In [1]:
from pyspark.sql import SparkSession
spark  = SparkSession.builder.appName("DataFrameOperations").getOrCreate()

24/03/04 19:24:46 WARN Utils: Your hostname, Ds-MacBook-Air.local resolves to a loopback address: 127.0.0.1; using 192.168.29.89 instead (on interface en0)
24/03/04 19:24:46 WARN Utils: Set SPARK_LOCAL_IP if you need to bind to another address
Setting default log level to "WARN".
To adjust logging level use sc.setLogLevel(newLevel). For SparkR, use setLogLevel(newLevel).
24/03/04 19:24:46 WARN NativeCodeLoader: Unable to load native-hadoop library for your platform... using builtin-java classes where applicable


# Types in DataFrame

### Structure types and Structure fields

In [3]:
from pyspark.sql.types import StructType, StructField, IntegerType, StringType, FloatType

name_structure = StructType([
        StructField(name="FirstName", dataType=StringType()),
        StructField(name="LastName", dataType=StringType())
    ])

data_structure = StructType([
    StructField(name="_id", dataType=IntegerType()),
    StructField(name="Name", dataType = name_structure),
    StructField(name="Salary", dataType=FloatType())
])

data = [
    [1, ('sai', 'pawan'), 200.4],
    [2, ('D', 'pawan'), 2231324.0]
]

df = spark.createDataFrame(data, data_structure)
df.show()
df.printSchema()


+---+------------+---------+
|_id|        Name|   Salary|
+---+------------+---------+
|  1|{sai, pawan}|    200.4|
|  2|  {D, pawan}|2231324.0|
+---+------------+---------+

root
 |-- _id: integer (nullable = true)
 |-- Name: struct (nullable = true)
 |    |-- FirstName: string (nullable = true)
 |    |-- LastName: string (nullable = true)
 |-- Salary: float (nullable = true)



In [4]:
from pyspark.sql.types import ArrayType

data_structure = StructType([
    StructField(name="_id", dataType=IntegerType()),
    StructField(name="Scores", dataType=ArrayType(elementType=IntegerType())),
    StructField(name="Salary", dataType=FloatType())
])

data = [
    [1, (20, 40, 50), 200.4],
    [2, (10, 51), 2231324.0]
]

df = spark.createDataFrame(data, data_structure)

df.show()

df.printSchema()

+---+------------+---------+
|_id|      Scores|   Salary|
+---+------------+---------+
|  1|[20, 40, 50]|    200.4|
|  2|    [10, 51]|2231324.0|
+---+------------+---------+

root
 |-- _id: integer (nullable = true)
 |-- Scores: array (nullable = true)
 |    |-- element: integer (containsNull = true)
 |-- Salary: float (nullable = true)



### Some operation on df using withColumn function for creating or experimenting with arrays.

In [5]:
from pyspark.sql.functions import col, array, array_append

# get the 1st element in above created array as a seperate column.

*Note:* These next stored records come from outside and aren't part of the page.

Definition createContainingPartialPointQuery (t : resolution) (point : Z) (first : bool)
    (time : option TimeOption) : outcome (list Query) :=
  query ← (if first then arc_query t "start1" "end1" point else arc_query t "start2" "end2" point);
  match time with
  | Some tm =>
      q ← IntCmp "timestamp" (if matured tm then LessOrEqual else Greater)
            (IBig (now tm - roleAgeLimit tm));
      Val (query ++ [q])
  | None => Val query
  end.

(** The two arcs of a range, as [getCoveringRangeQuery] takes them. *)
Record Arcs := MkArcs { a_start1 : Z; a_end1 : Z; a_start2 : Z; a_end2 : Z }.

Definition arcs_of (r : Range) : Arcs := MkArcs (r_start1 r) (r_end1 r) (r_start2 r) (r_end2 r).

Definition cover_one (t : resolution) (startKey endKey : string) (start end_ : Z) : outcome Query :=
  q1 ← IntCmp startKey LessOrEqual (coord t start);
  q2 ← IntCmp endKey GreaterOrEqual (coord t end_);
  new_And [q1; q2].

Definition getCoveringRangeQuery (t : resolution) (range : Arcs) : outcome (list Query) :=
  a1 ← cover_one t "start1" "end1" (a_start1 range) (a_end1 range);
  a2 ← cover_one t "start2" "end2" (a_start1 range) (a_end1 range);
  o1 ← new_Or [a1; a2];
  b1 ← cover_one t "start1" "end1" (a_start2 range) (a_end2 range);
  b2 ← cover_one t "start2" "end2" (a_start2 range) (a_end2 range);
  o2 ← new_Or [b1; b2];
  Val [o1; o2].

Definition same_owner_query (t : resolution) (range : Arcs) (hash : string) (id : list Z)
    : outcome (list Query) :=
  covering ← getCoveringRangeQuery t range;
  Val (covering ++ [new_StringMatch "hash"%string hash None None;
                    new_Not (new_ByteMatchQuery "id"%string id)]).

Definition coordinates_arc (t : resolution) (start end_ : Z) : outcome Query :=
  q1 ← new_IntegerCompare "coordinates"%string (CmpString "gte") (coord t start);
  q2 ← new_IntegerCompare "coordinates"%string (CmpString "lt") (coord t end_);
  new_And [q1; q2].

Definition matchEntriesInRangeQuery (t : resolution) (range : Arcs) : outcome Query :=
  c1 ← coordinates_arc t (a_start1 range) (a_end1 range);
  if a_start2 range =? a_end2 range then Val c1
  else
    c2 ← coordinates_arc t (a_start2 range) (a_end2 range);
    new_Or [c1; c2].
Fixpoint shift_queue (i : nat) (l : list Joined) : list Joined * option (IndexedResult Range) :=
  match l with
  | [] => ([], None)
  | q :: l' =>
      match i with
      | O => (MkJoined (jn_ops q) (jn_state q) (tail (jn_queue q)) :: l',
              qe_result <$> head (jn_queue q))
      | Datatypes.S i' => let '(l'', r) := shift_queue i' l' in (q :: l'', r)
      end
  end.

(** Second loop of [next]: take [count] results from the heads of the queues. *)
Fixpoint pull (count : nat) (l : list Joined) (results : list (IndexedResult Range))
    : list (IndexedResult Range) * list Joined :=
  match count with
  | O => (results, l)
  | Datatypes.S count' =>
      match closest_queue 0 l (None, Number_MAX_VALUE) with
      | (None, _) => (results, l)
      | (Some i, _) =>
          let '(l', r) := shift_queue i l in
          pull count' l' (results ++ option_list r)
      end
  end.

Definition join_next (count : nat) (l : list Joined) : outcome (list (IndexedResult Range) * list Joined) :=
  l' ← mapM_out (fill count) l;
  Val (pull count l' []).

Definition join_done (l : list Joined) : option bool :=
  Some (forallb (fun j => negb (not_done (it_done (jn_ops j) (jn_state j)))) l).

Definition join_pending (l : list Joined) : outcome (nat * list Joined) :=
  ps ← mapM_out (fun j => '(p, s') ← it_pending (jn_ops j) (jn_state j);
                          Val (p, MkJoined (jn_ops j) s' (jn_queue j))) l;
  Val (foldr (fun p acc => (p.1 + acc)%nat) 0%nat ps, map snd ps).

Definition join_close (l : list Joined) : list Joined :=
  map (fun j => MkJoined (jn_ops j) (it_close (jn_ops j) (jn_state j)) (jn_queue j)) l.

Definition join_all (l : list Joined) : outcome (list (IndexedResult Range) * list Joined) :=
  rs ← mapM_out (fun j => '(r, s') ← it_all (jn_ops j) (jn_state j);
                          Val (r, MkJoined (jn_ops j) s' (jn_queue j))) l;
  Val (concat (map fst rs), map snd rs).

Definition joinIterator : IteratorOps (IndexedResult Range) (list Joined) := {|
  it_next := join_next;
  it_all := join_all;
  it_done := join_done;
  it_pending := join_pending;
  it_close := join_close;
|}.

End Join.

Arguments QueueElement : clear implicits.
Arguments Joined : clear implicits.

(** ** Closest ranges *)

(** An iterator: operations and state. *)
Record Iter (S : Type) := MkIter { iter_ops : IteratorOps (IndexedResult Range) S; iter_state : S }.
Arguments MkIter {S}.
Arguments iter_ops {S}.
Arguments iter_state {S}.

Definition join {S} (its : list (Iter S)) (point : Z) (direction : Direction) (numbers : Numbers)
    : Iter (list (Joined S)) :=
  MkIter (joinIterator point direction numbers)
         (map (fun i => MkJoined (iter_ops i) (iter_state i) []) its).

(** The options of [getClosest]. *)
Record ClosestOptions := MkClosestOptions { co_hash : option string; co_time : option TimeOption }.

Definition no_options : ClosestOptions := MkClosestOptions None None.

(** [createQueries(p, equality)] of [getClosest]; [side] is false for "below". *)
Definition closest_queries (t : resolution) (is_above : bool) (includeStrict : bool)
    (options : ClosestOptions) (p : Z) (equality : bool) : outcome (list Query) :=
  q ← (if is_above then IntCmp "start1" (if equality then GreaterOrEqual else Greater) (coord t p)
       else IntCmp "end2" (if equality then LessOrEqual else Less) (coord t p));
  qtime ← match co_time options with
          | Some tm =>
              q ← IntCmp "timestamp" (if matured tm then LessOrEqual else GreaterOrEqual)
                    (IBig (now tm - roleAgeLimit tm));
              Val [q]
          | None => Val []
          end;
  qwidth ← IntCmp "width" Greater (INum 0);
  qmode ← (if negb includeStrict then
             q ← IntCmp "mode" Equal (INum (intent_value NonStrict)); Val [q]
           else Val []);
  let qhash := match co_hash options with
               | Some h => if bool_decide (h = ""%string) then []
                           else [new_StringMatch "hash"%string h None None]
               | None => []
               end in
  Val ([q] ++ qtime ++ [qwidth] ++ qmode ++ qhash).

Definition closest_sort (is_above : bool) : list Sort :=
  [if is_above then new_Sort (KPath ["start1"%string]) (Some (DirString "asc"))
   else new_Sort (KPath ["end2"%string]) (Some (DirString "desc"));
   new_Sort "timestamp"%string (Some (DirString "asc"));
   new_Sort "hash"%string (Some (DirString "asc"))].

Section Client.
Context {I St : Type} `{JsEnv, Hashing, Index I St Range}.

Definition iter_of (rects : I) (qs : list Query) (sort : list Sort) : Iter St :=
  MkIter (idx_ops rects) (idx_iterate rects (MkIterateOptions (QLMany qs) (Some sort))).

Definition getClosest (is_above : bool) (rects : I) (t : resolution) (point : Z) (includeStrict : bool)
    (numbers : Numbers) (options : ClosestOptions) : outcome (Iter (list (Joined St))) :=
  q1 ← closest_queries t is_above includeStrict options point false;
  q2 ← closest_queries t is_above includeStrict options
         (if is_above then zero numbers else maxValue numbers) true;
  Val (join [iter_of rects q1 (closest_sort is_above); iter_of rects q2 (closest_sort is_above)]
            point (if is_above then above else below) numbers).

(** The iterator over the containing ranges, then the closest ones around. *)
Record SeriesIter := MkSeriesIter {
  si_containing : Iter St;
  si_around : Iter (list (Joined (list (Joined St))));
  si_state : SeriesState (S1 := St) (S2 := list (Joined (list (Joined St))));
}.

Definition getClosestAroundOrContaining (peers : I) (t : resolution) (point : Z)
    (includeStrictBelow includeStrictAbove : bool) (numbers : Numbers) (options : ClosestOptions)
    : outcome SeriesIter :=
  closestBelow ← getClosest false peers t point includeStrictBelow numbers options;
  closestAbove ← getClosest true peers t point includeStrictAbove numbers options;
  st ← iterateRangesContainingPoint peers t (OnePoint point) None (co_time options);
  let containing := MkIter (idx_ops peers) st in
  let around := join [closestBelow; closestAbove] point closest numbers in
  Val (MkSeriesIter containing around (series_start (iter_state containing) (iter_state around))).

Definition series_iter_next (count : nat) (s : SeriesIter) : outcome (list (IndexedResult Range) * SeriesIter) :=
  '(r, st) ← series_next (iter_ops (si_containing s)) (iter_ops (si_around s)) count (si_state s);
  Val (r, MkSeriesIter (si_containing s) (si_around s) st).

(** [fetchOne] of an iterator, and of a series of iterators. *)
Definition fetchOne {S} (it : Iter S) : outcome (option Range) :=
  '(value, _) ← it_next (iter_ops it) 1 (iter_state it);
  Val (ir_value <$> head value).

df.withColumn('First Array element', col=df.Scores[0]).show()
# This can also be done by
df.withColumn('First Array element', col=col('Scores')[0]).show()

# add the salary to the Socres column's 1st index and name the new column as Numbers
df.withColumn("numbers", col= array(col('Scores')[0], col('Salary'))).show()

# add the salary to the Socres arry and name the new column as Numbers
df.withColumn("numbers", col= array_append(col('Scores'), col('Salary'))).show()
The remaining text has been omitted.